3) Geçen sezon Emre Belözoğlu sportif direktör yapılmış, iyi bir takım kurulmuş, Erol Bulut 6 ay beklenerek teknik direktör seçilmiş, devre arasında hocanın istediği transferler yerine İrfan Can Kahveci ve Mesut Özil transferleri yapılmış ancak son 10 hafta kala Fenerbahçe şampiyonluk yarışının dışında kalmıştı. Fatura Erol Bulut'a çıkarılmış, Emre Belözoğlu takımın başına geçmişti. Son haftayı Fenerbahçe 8 galibiyet, 1 beraberlik ve 1 mağlubiyetle şampiyonun 2 puan gerisinde 3.bitirmişti. Camianın bir kısmı A sınıf hoca isterken bir kısmı maceraya girmeyelim Emre Belözoğlu ile devam edelim istiyordu. 

4) Taraftar VP ismine hazırlıksız yakalandı. Eskiden Beşiktaş'ı çalıştıran Slaven Bilic ile anlaşıldığı, Bilic'in Çin kulübünden kontratını almaya çalıştığı haberleri dolaşırken bir anda 4 sayfalık açıklamayla VP geldi. Bu taraftar için önce şok, sonra da kızgınlığa neden oldu.

    Fenerbahçe bu kadar negatif başladığı sezon nasıl gitti peki? VP gelmeden önce 2 oyuncu transfer etmişti Fenerbahçe. Bundesliga 2 gol kralı, yerli oyuncu Serdar Dursun ve Alanya'da 2 sezon çok iyi top oynayan bir zamanların Tottenham ve İngiltere milli takım futbolcusu (sonradan alkol problemleri nedeniyle kulüpsüz kalan ama Alanya'da tekrar doğan) Steven Caulker.
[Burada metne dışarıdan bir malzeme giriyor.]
(** * The parent side of a cross-window component: props pipeline and lifecycle

    A shallow embedding of [src/component/parent/index.js] (class
    [ParentComponent]): the props pipeline ([normalizeProp], [normalizeProps],
    [propsToQuery], [buildUrl], [updateProps]), the choice of a render context
    ([getRenderContext], [validateRender], [render]) and the lifecycle
    ([runTimeout], [close], [error], [destroy]) over an explicit state. *)

From Stdlib Require Import String Ascii List ZArith NArith Bool Lia.
From Stdlib Require Import Decimal DecimalString DecimalN.
Import ListNotations.
Local Open Scope list_scope.
Local Open Scope string_scope.

Set Implicit Arguments.
#[local] Set Warnings "-register-all".

(** ** JavaScript values *)

(** Functions are opaque, except for the wrappers the props pipeline applies to
    them: [noop], [denodeify], [once], [memoize] (imported from [../../lib]) and
    [Function.prototype.bind], which records the instance it binds to. *)
Inductive func : Type :=
| FUser (name : string)
| FNoop
| FDenodeify (f : func)
| FOnce (f : func)
| FMemoize (f : func)
| FBound (f : func) (self : nat).

(** Numbers are the integers and NaN: the range of [parseInt]. The code
    computes on doubles, which hold every integer of magnitude below 2^53 and
    compute exactly on them; fractions and the infinities have no value here,
    and the statements that read, write or halve a number bound it. *)
Inductive number : Type :=
| NaN
| Num (z : Z).

(** An array holds its items in order; an object holds its own properties in
    insertion order, as [Object.keys] and [JSON.stringify] enumerate them. *)
Inductive value : Type :=
| VUndefined
| VNull
| VBool (b : bool)
| VNum (n : number)
| VStr (s : string)
| VFun (f : func)
| VArr (items : list value)
| VObj (fields : list (string * value)).

(** What [throw new Error(...)] and a failed property access raise. *)
Inductive js_error : Type :=
| Error (msg : string)
| TypeError (msg : string).

Inductive res (A : Type) : Type :=
| Ok (a : A)
| Throw (e : js_error).
Arguments Ok {A} a.
Arguments Throw {A} e.

Definition bind {A B : Type} (r : res A) (k : A -> res B) : res B :=
  match r with
  | Ok a => k a
  | Throw e => Throw e
  end.

Notation "x <- r ;; k" := (bind r (fun x => k))
  (at level 61, r at next level, right associativity).

(** [!value] is false exactly on the truthy values. *)
Definition truthy (v : value) : bool :=
  match v with
  | VUndefined | VNull => false
  | VBool b => b
  | VNum NaN => false
  | VNum (Num z) => negb (Z.eqb z 0)
  | VStr s => negb (String.eqb s "")
  | VFun _ | VArr _ | VObj _ => true
  end.

(** [typeof value]. *)
Definition typeof (v : value) : string :=
  match v with
  | VUndefined => "undefined"
  | VNull | VArr _ | VObj _ => "object"
  | VBool _ => "boolean"
  | VNum _ => "number"
  | VStr _ => "string"
  | VFun _ => "function"
  end.

(** ** Objects as ordered maps *)

Definition obj (A : Type) : Type := list (string * A).

Fixpoint obj_get {A : Type} (o : obj A) (k : string) : option A :=
  match o with
  | [] => None
  | (k', v) :: o' => if String.eqb k' k then Some v else obj_get o' k
  end.

(** [o.hasOwnProperty(k)]. *)
Definition hasOwnProperty {A : Type} (o : obj A) (k : string) : bool :=
  match obj_get o k with
  | Some _ => true
  | None => false
  end.

(** [o[k] = v]: an existing key keeps its place, a new key goes last. *)
Fixpoint obj_set {A : Type} (o : obj A) (k : string) (v : A) : obj A :=
  match o with
  | [] => [(k, v)]
  | (k', v') :: o' =>
      if String.eqb k' k then (k, v) :: o' else (k', v') :: obj_set o' k v
  end.

(** [Object.keys(o)]. *)
Definition keys {A : Type} (o : obj A) : list string := map fst o.

(** [o[k]] at a key that the object holds or that no object inherits (the
    props the class reads by name): a missing key reads as [undefined]. *)
Definition get (o : obj value) (k : string) : value :=
  match obj_get o k with
  | Some v => v
  | None => VUndefined
  end.
(** * RFM customer segmentation of the Olist dashboard

    A shallow embedding of the RFM (recency, frequency, monetary) part of
    [dashboard/streamlit.py]: the order aggregation ([df_order_items_],
    [data_orders]), the recency computation ([recency_date], [recency]), the
    quintile scoring ([r_score], [f_score], [m_score]), the segment
    classifier ([rfm_segment]) and the segment summary ([data_rfm_summary]).
    The development also covers what surrounds it in the dashboard: the
    filter widgets and [get_filtered_data], the sales by location
    ([data_geo], [data_customers_filtered], the top-N chart), the
    distribution charts ([value_counts] of status, payment type, review
    score, category and seller) and the orders over time.

    Conventions of the embedding.
    - A pandas DataFrame is a list of records, one record per row, in row
      order.
    - A [float64] column holds exact rationals ([Q]); the three non-finite
      results a pandas division can produce (NaN, +inf, -inf) are kept as
      constructors of [float64]. Rounding error of binary floating point is
      not modelled.
    - A [datetime64] value is a number of nanoseconds ([Z]); [NaT] is [None].
    - Identifiers and labels are strings. *)

From Stdlib Require Import ZArith QArith Qround Qabs Qminmax List Bool String Ascii.
From Stdlib Require Import Lia Lqa Permutation Sorted DecimalString.
Import ListNotations.

(** ** Segment classifier *)

Module Classifier.

Local Open Scope string_scope.
Local Open Scope list_scope.

(** [score in [...]] on a list of strings. *)
Definition str_in (score : string) (codes : list string) : bool :=
  existsb (String.eqb score) codes.

(** [rfm_segment], streamlit.py lines 329-356, with the lists as written
    there (the repeated "545" and "243" included). *)
Definition rfm_segment (score : string) : string :=
  if str_in score ["555"; "554"; "545"; "544"; "545"; "455"; "445"] then
    "Champions"
  else if str_in score ["543"; "444"; "435"; "355"; "354"; "345"; "344"; "335"] then
    "Loyal"
  else if str_in score ["553"; "551"; "552"; "541"; "542"; "533"; "532"; "531"; "452"; "451"; "442"; "441";
                        "431"; "453"; "433"; "432"; "423"; "353"; "352"; "351"; "342"; "341"; "333"; "323"] then
    "Potential Loyalist"
  else if str_in score ["525"; "524"; "523"; "522"; "521"; "515"; "514"; "513"; "425"; "424"; "413"; "414";
                        "415"; "315"; "314"; "313"] then
    "Promising"
  else if str_in score ["512"; "511"; "422"; "421"; "412"; "411"; "311"] then
    "New Customers"
  else if str_in score ["535"; "534"; "443"; "434"; "343"; "334"; "325"; "324"] then
    "Need Attention"
  else if str_in score ["331"; "321"; "312"; "221"; "213"; "231"; "241"; "251"] then
    "About To Sleep"
  else if str_in score ["255"; "254"; "245"; "244"; "243"; "252"; "243"; "242"; "235"; "234"; "225"; "224";
                        "153"; "152"; "145"; "143"; "142"; "135"; "134"; "133"; "125"; "124"] then
    "At Risk"
  else if str_in score ["155"; "154"; "144"; "214"; "215"; "115"; "114"; "113"] then
    "Cannot Lose Them"
  else if str_in score ["332"; "322"; "233"; "232"; "223"; "222"; "132"; "123"; "122"; "212"; "211"] then
    "Hibernating Customers"
  else if str_in score ["111"; "112"; "121"; "131"; "141"; "151"] then
    "Lost Customers"
  else
    "Other".
Definition set_sbd (d : D) (h : Handler D) : Handler D :=
  {| cli_args := cli_args h; engine := engine h; sbd := d;
     _is_streaming := _is_streaming h; _audio_started := _audio_started h;
     _sentence_buffer := _sentence_buffer h;
     _current_voice := _current_voice h;
     _current_language := _current_language h |}.

Definition set_is_streaming (b : bool) (h : Handler D) : Handler D :=
  {| cli_args := cli_args h; engine := engine h; sbd := sbd h;
     _is_streaming := b; _audio_started := _audio_started h;
     _sentence_buffer := _sentence_buffer h;
     _current_voice := _current_voice h;
     _current_language := _current_language h |}.

Definition set_audio_started (b : bool) (h : Handler D) : Handler D :=
  {| cli_args := cli_args h; engine := engine h; sbd := sbd h;
     _is_streaming := _is_streaming h; _audio_started := b;
     _sentence_buffer := _sentence_buffer h;
     _current_voice := _current_voice h;
     _current_language := _current_language h |}.

Definition set_sentence_buffer (s : string) (h : Handler D) : Handler D :=
  {| cli_args := cli_args h; engine := engine h; sbd := sbd h;
     _is_streaming := _is_streaming h; _audio_started := _audio_started h;
     _sentence_buffer := s;
     _current_voice := _current_voice h;
     _current_language := _current_language h |}.

Definition set_current_voice (v : option string) (h : Handler D) : Handler D :=
  {| cli_args := cli_args h; engine := engine h; sbd := sbd h;
     _is_streaming := _is_streaming h; _audio_started := _audio_started h;
     _sentence_buffer := _sentence_buffer h;
     _current_voice := v;
     _current_language := _current_language h |}.

Definition set_current_language (l : string) (h : Handler D) : Handler D :=
  {| cli_args := cli_args h; engine := engine h; sbd := sbd h;
     _is_streaming := _is_streaming h; _audio_started := _audio_started h;
     _sentence_buffer := _sentence_buffer h;
     _current_voice := _current_voice h;
     _current_language := l |}.

End Assignments.

(** ** The monad of handler methods: state, exceptions and a log *)

Inductive Outcome (A : Type) :=
| Returned (a : A)
| Raised (e : Exn).

Arguments Returned {A} a.
Arguments Raised {A} e.

Definition M (D A : Type) : Type :=
  Handler D -> Outcome A * Handler D * list Action.

Section Monad.
Context {D : Type}.

Definition ret {A} (a : A) : M D A := fun h => (Returned a, h, []).

Definition bind {A B} (m : M D A) (k : A -> M D B) : M D B :=
  fun h =>
    match m h with
    | (Returned a, h1, t1) =>
        match k a h1 with
        | (r, h2, t2) => (r, h2, t1 ++ t2)
        end
    | (Raised e, h1, t1) => (Raised e, h1, t1)
    end.

Definition raise {A} (e : Exn) : M D A := fun h => (Raised e, h, []).

(** [try: m except Exception as err: k err] *)
Definition try_except {A} (m : M D A) (k : Exn -> M D A) : M D A :=
  fun h =>
    match m h with
    | (Returned a, h1, t1) => (Returned a, h1, t1)
    | (Raised e, h1, t1) =>
        match k e h1 with
        | (r, h2, t2) => (r, h2, t1 ++ t2)
        end
    end.

(** Reading [self]. *)
Definition self : M D (Handler D) := fun h => (Returned h, h, []).

(** An assignment to a field of [self]. *)
Definition assign (f : Handler D -> Handler D) : M D unit :=
  fun h => (Returned tt, f h, []).

(** [await self.write_event(e)] *)
Definition write_event (e : OutEvent) : M D unit :=
  fun h => (Returned tt, h, [Write e]).

(** [await loop.run_in_executor(None, self.engine.synthesize, text, voice, lang)]
    inside its [try]: the call is logged, an exception becomes [None]. *)
Definition run_in_executor (text voice_name lang_code : string)
  : M D (option (list byte * Z)) :=
  fun h =>
    let r := synthesize (engine h) text voice_name lang_code in
    (Returned r, h, [Engine text voice_name lang_code r]).

End Monad.

Notation "x <- m ;; k" := (bind m (fun x => k))
  (at level 61, m at next level, right associativity).
Notation "m ;; k" := (bind m (fun _ => k))
  (at level 61, right associativity).

Section ForEach.
Context {D A : Type}.

(** [for x in l: await body(x)] *)
Fixpoint for_each (l : list A) (body : A -> M D unit) : M D unit :=
  match l with
  | [] => ret tt
  | x :: r => body x ;; for_each r body
  end.

End ForEach.

(** ** The handler's methods: [handler.py] *)

Section HandlerMethods.
Context {D : Type} `{SentenceBoundaryDetector D}.

(** [SupertonicEventHandler.__init__] *)
Definition new_handler (args : CliArgs) (eng : SupertonicEngine) : Handler D :=
  {| cli_args := args; engine := eng; sbd := sbd_new;
     _is_streaming := false; _audio_started := false;
     _sentence_buffer := ""; _current_voice := None;
     _current_language := language args |}.

(** Lines 197-201 of [_flush_buffer]: the voice handed to the engine. *)
Definition voice_name (h : Handler D) : string :=
  let catalog := available_voices (engine h) in
  let otherwise :=
    match catalog with
    | first :: _ => first
    | [] => "M1"
    end in
  match _current_voice h with
  | Some v => if PyStr.truthy v && PyStr.mem v catalog then v else otherwise
  | None => otherwise
  end.

Definition chunk_size : nat := 2048.

(** [pcm_bytes[i : i + chunk_size]] for [i] in
    [range(0, len(pcm_bytes), chunk_size)], lines 218-221. *)
Definition pcm_slices (pcm_bytes : list byte) : list (list byte) :=
  map (fun i => PyBytes.slice pcm_bytes i (i + chunk_size))
      (PyBytes.range0 (length pcm_bytes) chunk_size).

(** The [AudioChunk] events of one synthesis result, lines 219-222. *)
Definition audio_chunks (pcm_bytes : list byte) (rate : Z) : list OutEvent :=
  map (fun audio => AudioChunk audio rate 2 1) (pcm_slices pcm_bytes).

(** [SupertonicEventHandler._flush_buffer] *)
Definition _flush_buffer : M D unit :=
  h <- self ;;
  let text := PyStr.strip (_sentence_buffer h) in
  assign (set_sentence_buffer "") ;;
  if negb (PyStr.truthy text) then ret tt else
  let voice := voice_name h in
  result <- run_in_executor text voice (_current_language h) ;;
  match result with
  | None => ret tt
  | Some (pcm_bytes, rate) =>
      h <- self ;;
      (if negb (_audio_started h)
       then write_event (AudioStart rate 2 1) ;; assign (set_audio_started true)
       else ret tt) ;;
      for_each (audio_chunks pcm_bytes rate) write_event
  end.

(** [SupertonicEventHandler._process_sentence] *)
Definition _process_sentence (sentence : string) : M D unit :=
  let s := PyStr.strip sentence in
  if negb (PyStr.truthy s) then ret tt else
  h <- self ;;
  (if PyStr.truthy (_sentence_buffer h)
   then assign (set_sentence_buffer (_sentence_buffer h ++ " " ++ s)%string)
   else assign (set_sentence_buffer s)) ;;
  h <- self ;;
  if (20 <=? String.length (_sentence_buffer h))%nat
  then _flush_buffer
  else ret tt.

(** [SupertonicEventHandler._handle_synthesize_full] *)
Definition _handle_synthesize_full (text : string) : M D bool :=
  assign (set_audio_started false) ;;
  assign (set_sentence_buffer "") ;;
  assign (set_sbd sbd_new) ;;
  h <- self ;;
  let '(sentences, d) := add_chunk (sbd h) text in
  let '(remaining, d) := finish d in
  assign (set_sbd d) ;;
  let sentences :=
    if PyStr.truthy remaining then sentences ++ [remaining] else sentences in
  for_each sentences _process_sentence ;;
  _flush_buffer ;;
  h <- self ;;
  (if _audio_started h then write_event AudioStop else ret tt) ;;
  ret true.

(** [Synthesize.from_event] and [SynthesizeChunk.from_event]: the text. *)
Definition text_from_event (text : option string) : M D string :=
  match text with
  | Some t => ret t
  | None => raise (KeyError "text")
  end.

(** The voice and language recorded from a [Synthesize] or
    [SynthesizeStart] event, lines 103-108 and 117-129. *)
Definition record_voice (voice : option VoiceData) : M D unit :=
  let lang :=
    match voice with
    | Some v => v_language v
    | None => None
    end in
  let name :=
    match voice with
    | Some v => v_name v
    | None => None
    end in
  (if PyStr.truthy_opt name then assign (set_current_voice name) else ret tt) ;;
  match lang with
  | Some l => if PyStr.truthy l then assign (set_current_language l) else ret tt
  | None => ret tt
  end.

(** The body of the [try] statement of [handle_event]. [None] is the fall
    through to the final [return True]. *)
Definition handle_event_try (event : Event) : M D (option bool) :=
  match event with
  | Synthesize text voice =>
      h <- self ;;
      if _is_streaming h then ret (Some true) else
      text <- text_from_event text ;;
      record_voice voice ;;
      r <- _handle_synthesize_full text ;;
      ret (Some r)
  | SynthesizeStart voice =>
      h <- self ;;
      if no_streaming (cli_args h) then ret (Some true) else
      assign (set_is_streaming true) ;;
      assign (set_audio_started false) ;;
      assign (set_sbd sbd_new) ;;
      assign (set_sentence_buffer "") ;;
      record_voice voice ;;
      ret (Some true)
  | SynthesizeChunk text =>
      h <- self ;;
      if negb (_is_streaming h) then ret (Some true) else
      text <- text_from_event text ;;
      h <- self ;;
      let '(sentences, d) := add_chunk (sbd h) text in
      assign (set_sbd d) ;;
      for_each sentences _process_sentence ;;
      ret (Some true)
  | SynthesizeStop =>
      h <- self ;;
      if negb (_is_streaming h) then ret (Some true) else
      let '(remaining, d) := finish (sbd h) in
      assign (set_sbd d) ;;
      (if PyStr.truthy remaining then _process_sentence remaining else ret tt) ;;
      _flush_buffer ;;
      h <- self ;;
      (if _audio_started h then write_event AudioStop else ret tt) ;;
      write_event SynthesizeStopped ;;
      assign (set_is_streaming false) ;;
      ret (Some true)
  | Describe | OtherEvent _ => ret None
  end.

(** [SupertonicEventHandler.handle_event] *)
Definition handle_event (event : Event) : M D bool :=
  match event with
  | Describe => write_event Info ;; ret true
  | _ =>
      r <- try_except (handle_event_try event)
             (fun err =>
                write_event (Error (exn_text err) (exn_code err)) ;;
                assign (set_is_streaming false) ;;
                ret None) ;;
      match r with
      | Some b => ret b
      | None => ret true
      end
  end.

(** The loop of [run_raw] over the events read from the connection: it
    stops when [handle_event] returns [False] or raises. *)
Fixpoint run_raw (events : list Event) (h : Handler D)
  : Handler D * list Action :=
  match events with
  | [] => (h, [])
  | event :: rest =>
      match handle_event event h with
      | (Returned true, h1, t1) =>
          let '(h2, t2) := run_raw rest h1 in (h2, t1 ++ t2)
      | (_, h1, t1) => (h1, t1)
      end
  end.

End HandlerMethods.

(** ** Reading a log of actions *)

Definition is_AudioStart (a : Action) : bool :=
  match a with
  | Write (AudioStart _ _ _) => true
  | _ => false
  end.

Definition is_AudioChunk (a : Action) : bool :=
  match a with
  | Write (AudioChunk _ _ _ _) => true
  | _ => false
  end.

Definition is_AudioStop (a : Action) : bool :=
  match a with
  | Write AudioStop => true
  | _ => false
  end.

Definition is_Write (a : Action) : bool :=
  match a with
  | Write _ => true
  | Engine _ _ _ _ => false
  end.

(** A call of the engine that returned audio. *)
Definition is_audio_result (a : Action) : bool :=
  match a with
  | Engine _ _ _ (Some _) => true
  | _ => false
  end.

Definition count (p : Action -> bool) (log : list Action) : nat :=
  length (filter p log).

(** Where an utterance stands with respect to its audio: nothing produced
    yet, a result just obtained from the engine and not yet announced, or
    [AudioStart] sent. *)
Inductive Phase := Silent | Produced | Started.

Definition phase_of (audio_started : bool) : Phase :=
  if audio_started then Started else Silent.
Taraftar için Serdar yedek forvet, Caulker ise Attila'nın yanına iyi bir eklemeydi. Ama öyle olmadı. VP 3lü defans ile oynayacağını, Caulker'ın çok yavaş olduğunu söyledi. Eskiden kendisi ile kavga eden  Çin liginde oynayan koreli stoper Kim Min Jae transfer edildi. Sağ kanat bek ve sol kanat bek isimleri ortaya çıktı ama alınmadı. VP sağ kanat beke önde bal yapamayan arı Bright Osayi Samuel'i, sol kanat beke ise 10 numara-Kanat oyun kurucu olarak gelecek beklenen ama bir türlü katkı vermeyen, gitmesi istenen genç oyuncu Ferdi Kadıoğlu'nu devşirmek zorunda kaldı. Önceki yıl hiç beğenilmeyen Tisserand'ı takıma monte etti. Orta sahaya bir transfer istedi. Önce Estaquio ve Morita isimleri çıktı, sonra önceki sezon 2.Portekiz ikinci ligi MVPsi Miguel Crespo geldi. Forvet transferi için son günlere kadar beklendi. MLSden Rossi, Salzburg'dan Berisha, eski wonderkid Max Meyer transferleri geldi.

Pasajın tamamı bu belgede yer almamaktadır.